A new study finds that populations of bacteria in the gut are highly sensitive to the food we digest
You are what you eat, and so are the bacteria that live in your gut.
Microbiologists have known for some time that different diets create different gut flora, but previous research has focused on mice instead of humans, leaving the actual relationship between our food and our stomach bacteria unclear. A new study, published Wednesday (Dic 11) in Nature, indicates that these changes can happen incredibly fast in the human gut—within three or four days of a big shift in what you eat. “We found that the bacteria that lives in peoples’ guts is surprisingly responsive to change in diet,” Lawrence David, assistant professor at the Duke Institute for Genome Sciences and Policy and one of the study’s authors, says. “Within days we saw not just a variation in the abundance of different kinds of bacteria, but in the kinds of genes they were expressing.” (Scientific American is part of Nature Publishing Group.)
Eugene Chang, a professor of medicine at the University of Chicago who specializes in gastroenterology agrees that the speed is surprising. “One of the major points of this study was that in contrast to what we thought might take days, weeks or years began to happen within hours,” says Chang, who was not part of the study. They also observed changes in the amount of bile acid secreted into the stomach, and found that bacteria native to our food—microorganisms used to produce cheeses and cure meats—are surprisingly resilient, and colonize the gut along with species already in our microbiome.
But why do we care about which critters are helping us digest our food? “The incredible quickness of this shifting is interesting,” David says, “for at least two reasons:”
The first is evolutionary. These rapid changes, he says, could have been very useful for ancient humans. For hunters and gatherers, diet could be altered quickly and with little transition—weeks of nuts and seeds might be broken up by a sudden influx of meat from a successful hunt—and the ability to rapidly change the microbiome would ensure maximum nutrient absorption from even the most unfamiliar foods.

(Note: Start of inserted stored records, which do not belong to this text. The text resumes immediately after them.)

(** * The cadet data-access layer ([src/lib/supabase.ts])

    The module is a set of [async] wrappers around a hosted backend: table
    queries built with the SDK's query builder, four authentication calls
    and one HTTP POST to a remote function.  Every wrapper awaits one
    backend answer and then either throws or returns.

    The embedding keeps that shape.  A wrapper is a finite tree of effects
    ([Prog]): it asks the backend, receives the answer, may write to the
    console, and ends by returning or throwing.  The backend itself is not
    part of the repository, so it enters as a handler: an arbitrary,
    possibly stateful, function from requests to answers.  Running a
    wrapper against a handler gives the trace of what it did, how the
    promise settled, the backend's final state and what the module's
    variables hold afterwards. *)

From Stdlib Require Import String List Bool Floats Sorted.
From ExtLib Require Import Structures.Monad Structures.MonadExc.
Import ListNotations.
Import MonadNotation.
Local Open Scope string_scope.
Local Open Scope monad_scope.

Set Implicit Arguments.
Set Warnings "-register-all".

#[local] Arguments String.append : simpl never.

(** ** JavaScript values *)

(** What the wrappers hold at run time: the TypeScript interfaces of the
    module ([Cadet], [Task], [Score], ...) are erased, and rows, payloads
    and error objects are plain values.  A number is an IEEE double.  An
    object is its list of own properties, in insertion order, each key
    once.
    [JNewError v] is the object built by [new Error(v)], and [JTypeError]
    the one the engine throws when a property of [null] or [undefined] is
    read. *)
Inductive JsValue : Type :=
| JUndefined
| JNull
| JBool (b : bool)
| JNum (x : float)
| JStr (s : string)
| JArr (items : list JsValue)
| JObj (properties : list (string * JsValue))
| JNewError (message : JsValue)
| JTypeError.

(** ToBoolean: [undefined], [null], [false], [0], [-0], [NaN] and the empty
    string are falsy, everything else (every object, every array) is
    truthy. *)
Definition truthy (v : JsValue) : bool :=
  match v with
  | JUndefined | JNull => false
  | JBool b => b
  | JNum x => negb (PrimFloat.eqb x 0%float || PrimFloat.is_nan x)
  | JStr s => negb (String.eqb s "")
  | JArr _ | JObj _ | JNewError _ | JTypeError => true
  end.

(** [a || b] *)
Definition or_else (a b : JsValue) : JsValue :=
  if truthy a then a else b.

Infix "|||" := or_else (at level 50, left associativity).

Fixpoint own_property (properties : list (string * JsValue)) (key : string)
  : JsValue :=
  match properties with
  | [] => JUndefined
  | (k, v) :: rest => if String.eqb k key then v else own_property rest key
  end.

(** [v.key], for the keys the module reads ([error], [cadet]) and the
    column names of a row: reading from [null] or [undefined] throws,
    an object answers with its own property, and no other value carries
    such a key. *)
Definition get_property (v : JsValue) (key : string) : option JsValue :=
  match v with
  | JUndefined | JNull => None
  | JObj properties => Some (own_property properties key)
  | _ => Some JUndefined
  end.

(** The same read where it cannot throw: a column of a row. *)
Definition column (row : JsValue) (name : string) : JsValue :=
  match get_property row name with
  | Some v => v
  | None => JUndefined
  end.

(** A settled promise. *)
Inductive Settled (A : Type) : Type :=
| Fulfilled (a : A)
| Rejected (reason : JsValue).

Arguments Fulfilled {A} a.
Arguments Rejected {A} reason.

(** ** The SDK as the module uses it *)

(** [import.meta.env] *)
Record ImportMetaEnv : Type := {
  VITE_SUPABASE_URL : string;
  VITE_SUPABASE_ANON_KEY : string
}.

Record SupabaseClient : Type := createClient {
  client_url : string;
  client_key : string
}.

(** What a table request does.  [ActInsert] and [ActUpsert] are the
    builder's other two writes; the module never calls them. *)
Inductive Action : Type :=
| ActNone
| ActSelect (columns : string)
| ActInsert (values : JsValue)
| ActUpsert (values : JsValue)
| ActUpdate (values : JsValue)
| ActDelete.

Record OrderOptions : Type := { ascending : bool }.

(** The state of a query builder when it is awaited. *)
Record PostgrestQuery : Type := {
  client : SupabaseClient;
  table : string;
  action : Action;
  returning : option string;
  filters : list (string * string);
  ordering : list (string * OrderOptions);
  is_single : bool
}.

Definition from (c : SupabaseClient) (relation : string) : PostgrestQuery :=
  {| client := c; table := relation; action := ActNone; returning := None;
     filters := []; ordering := []; is_single := false |}.

Definition with_action (a : Action) (q : PostgrestQuery) : PostgrestQuery :=
  {| client := client q; table := table q; action := a;
     returning := returning q; filters := filters q;
     ordering := ordering q; is_single := is_single q |}.

(** [.select(columns)]: on a fresh builder it makes the request a read; after
    a write it asks for the written rows back. *)
Definition select (columns : string) (q : PostgrestQuery) : PostgrestQuery :=
  match action q with
  | ActNone => with_action (ActSelect columns) q
  | _ =>
      {| client := client q; table := table q; action := action q;
         returning := Some columns; filters := filters q;
         ordering := ordering q; is_single := is_single q |}
  end.

Definition update (values : JsValue) (q : PostgrestQuery) : PostgrestQuery :=
  with_action (ActUpdate values) q.

Definition delete (q : PostgrestQuery) : PostgrestQuery :=
  with_action ActDelete q.

(** [.eq(column, value)] *)
Definition eq (col value : string) (q : PostgrestQuery) : PostgrestQuery :=
  {| client := client q; table := table q; action := action q;
     returning := returning q; filters := filters q ++ [(col, value)];
     ordering := ordering q; is_single := is_single q |}.

(** [.order(column, options)] *)
Definition order (col : string) (options : OrderOptions) (q : PostgrestQuery)
  : PostgrestQuery :=
  {| client := client q; table := table q; action := action q;
     returning := returning q; filters := filters q;
     ordering := ordering q ++ [(col, options)]; is_single := is_single q |}.

(** [.single()] *)
Definition single (q : PostgrestQuery) : PostgrestQuery :=
  {| client := client q; table := table q; action := action q;
     returning := returning q; filters := filters q;
     ordering := ordering q; is_single := true |}.

(** Method chaining: [b |> m x] is [b.m(x)]. *)
Notation "b |> m" := (m b) (at level 45, left associativity, only parsing).

Definition is_write (q : PostgrestQuery) : bool :=
  match action q with
  | ActInsert _ | ActUpsert _ | ActUpdate _ | ActDelete => true
  | ActNone | ActSelect _ => false
  end.

(** The [{ data, error }] pair every SDK call resolves to. *)
Record Result (D : Type) : Type := {
  data : D;
  error : JsValue
}.

Record Credentials : Type := { email : string; password : string }.

(** [supabase.auth.*] *)
Inductive AuthRequest : Type :=
| SignUp (credentials : Credentials)
| SignInWithPassword (credentials : Credentials)
| SignOut.

(** The [data] of [auth.getUser()], which the SDK types as an object with a
    [user] property whether or not the call failed. *)
Record UserData : Type := { user : JsValue }.

(** A JSON text, taken as the document it writes down: the value a reader
    of the text is handed.  [None] is [undefined], no text at all. *)
Definition JsonText : Type := option JsValue.

(** How [JSON.stringify] writes a number: [NaN] and the infinities as
    [null], negative zero as [0], any other number so that it reads back
    the same. *)
Definition JSON_number (x : float) : JsValue :=
  match PrimFloat.classify x with
  | NaN | PInf | NInf => JNull
  | NZero => JNum 0
  | PNormal | NNormal | PSubn | NSubn | PZero => JNum x
  end.

(** [JSON.stringify(v)]: [undefined] has no text; in an array it is written
    as [null], in an object the property is left out; an [Error] has no
    enumerable property and is written as the empty object. *)
Fixpoint JSON_stringify (v : JsValue) : JsonText :=
  match v with
  | JUndefined => None
  | JNull => Some JNull
  | JBool b => Some (JBool b)
  | JNum x => Some (JSON_number x)
  | JStr s => Some (JStr s)
  | JArr items =>
      Some (JArr (map (fun item => match JSON_stringify item with
                                   | Some document => document
                                   | None => JNull
                                   end) items))
  | JObj properties =>
      Some (JObj ((fix written (l : list (string * JsValue)) :=
                     match l with
                     | [] => []
                     | (k, x) :: rest =>
                         match JSON_stringify x with
                         | Some document => (k, document) :: written rest
                         | None => written rest
                         end
                     end) properties))
  | JNewError _ | JTypeError => Some (JObj [])
  end.

(** The values [JSON.stringify] writes down as they are. *)
Fixpoint json_faithful (v : JsValue) : bool :=
  match v with
  | JNull | JBool _ | JStr _ => true
  | JNum x =>
      match PrimFloat.classify x with
      | PNormal | NNormal | PSubn | NSubn | PZero => true
      | NZero | PInf | NInf | NaN => false
      end
  | JArr items => forallb json_faithful items
  | JObj properties => forallb (fun p => json_faithful (snd p)) properties
  | JUndefined | JNewError _ | JTypeError => false
  end.

(** Induction on a value, through the items of an array and the properties
    of an object. *)
Section JsValue_induction.

Variable P : JsValue -> Prop.

Hypothesis on_undefined : P JUndefined.
Hypothesis on_null : P JNull.
Hypothesis on_bool : forall b, P (JBool b).
Hypothesis on_num : forall x, P (JNum x).
Hypothesis on_str : forall s, P (JStr s).
Hypothesis on_arr : forall items, Forall P items -> P (JArr items).
Hypothesis on_obj :
  forall properties,
    Forall (fun p => P (snd p)) properties -> P (JObj properties).
Hypothesis on_new_error : forall message, P message -> P (JNewError message).
Hypothesis on_type_error : P JTypeError.

Fixpoint JsValue_induction (v : JsValue) : P v :=
  match v with
  | JUndefined => on_undefined
  | JNull => on_null
  | JBool b => on_bool b
  | JNum x => on_num x
  | JStr s => on_str s
  | JArr items =>
      on_arr
        ((fix all (l : list JsValue) : Forall P l :=
            match l with
            | [] => Forall_nil P
            | x :: rest => Forall_cons x (JsValue_induction x) (all rest)
            end) items)
  | JObj properties =>
      on_obj
        ((fix all (l : list (string * JsValue))
            : Forall (fun p => P (snd p)) l :=
            match l with
            | [] => Forall_nil _
            | p :: rest =>
                Forall_cons p (JsValue_induction (snd p)) (all rest)
            end) properties)
  | JNewError message => on_new_error (JsValue_induction message)
  | JTypeError => on_type_error
  end.

End JsValue_induction.

Record RequestInit : Type := {
  method : string;
  headers : list (string * string);
  body : JsonText
}.

(** A [fetch] response: the [ok] flag and what [response.json()] settles to
    (the body is read from the response at hand, not requested again). *)
Record Response : Type := {
  ok : bool;
  json : Settled JsValue
}.

(** ** Programs *)

Inductive Request : Type :=
| ReqPostgrest (q : PostgrestQuery)
| ReqAuth (c : SupabaseClient) (r : AuthRequest)
| ReqGetUser (c : SupabaseClient)
| ReqFetch (url : string) (init : RequestInit).

Inductive Answer : Type :=
| AnsPostgrest (r : Result JsValue)
| AnsAuth (r : Result JsValue)
| AnsGetUser (r : Result UserData)
| AnsFetch (r : Settled Response).

(** An [async] function body up to its first [await] of the backend, and
    what it does with each possible answer.  Besides talking to the backend
    and the console, a function of a module can keep values between calls
    in the module's own variables: [ReadBinding] and [WriteBinding] read
    and assign one.  (The module declares three, all [const], in lines
    3-6; whether a function keeps anything is a fact about its body.) *)
Inductive Prog (A : Type) : Type :=
| Ret (a : A)
| Throw (reason : JsValue)
| ConsoleError (label : string) (v : JsValue) (k : Prog A)
| ReadBinding (name : string) (k : JsValue -> Prog A)
| WriteBinding (name : string) (v : JsValue) (k : Prog A)
| Postgrest (q : PostgrestQuery) (k : Result JsValue -> Prog A)
| Auth (c : SupabaseClient) (r : AuthRequest) (k : Result JsValue -> Prog A)
| AuthGetUser (c : SupabaseClient) (k : Result UserData -> Prog A)
| Fetch (url : string) (init : RequestInit) (k : Settled Response -> Prog A).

The first is evolutionary. These rapid changes, he says, could have been very useful for ancient humans. For hunters and gatherers, diet could be altered quickly and with little transition—weeks of nuts and seeds might be broken up by a sudden influx of meat from a successful hunt—and the ability to rapidly change the microbiome would ensure maximum nutrient absorption from even the most unfamiliar foods.
For modern humans, the rapid shift could be less adaptive. The 10 participants in the study switched to either a plant- or animal-based diet, with the former avoiding animal products and the latter eating milk, cheese and meat. In the subjects eating animal products the researchers saw a significant uptick in Bilophila wadsworthia, a bacteria known to contribute to colitis, a variety of inflammatory bowel disease, in mice. But the link hasn’t been studied in humans, so David does not think that cheese-lovers are necessarily eating themselves sick. “We’re anticipating that people will try to draw conclusions about which diet is better from this,” David says, “and we want to address that it’s very difficult to come to any health-related judgment based on this study.” Without measurements of host health during the study, like inflammation in the gut or immune system responses, David says, such a connection is impossible to make.
Chang, who has worked on the connection between B. wadsworthia and colitis in mice, agrees that the new study does nothing to prove the same for humans. But he thinks there may be something there. “This study shows how sensitive the body is to dietary change,” he says. “For the lay public, it underscores the importance of diet in health and disease. People should pay more attention to what they eat. But it rests on scientists to recognize that dietary discipline has these varied effects, and to understand what each component does so we can design healthier diets.” Dramatic changes in our diet, he says, could very well be the cause of “Western disorders” such as inflammatory bowel disease and obesity. Still, David says, his study was not meant to change the way we eat.
Follow-up research could monitor host health to support a connection between certain bacteria and disease. Whereas the initial study was small, David says the research team is unlikely to repeat it with a larger group. The results were consistent from one individual to another, so although more participants would add statistical support, he doubts they would see a change in the bacterial activity. “I should also point out,” David says, “that it’s fairly difficult to get even 10 people that will radically change their diet and then track themselves so regularly.” Instead, he anticipates that future studies will explore how things like food preparation change which flora flourish in the gut.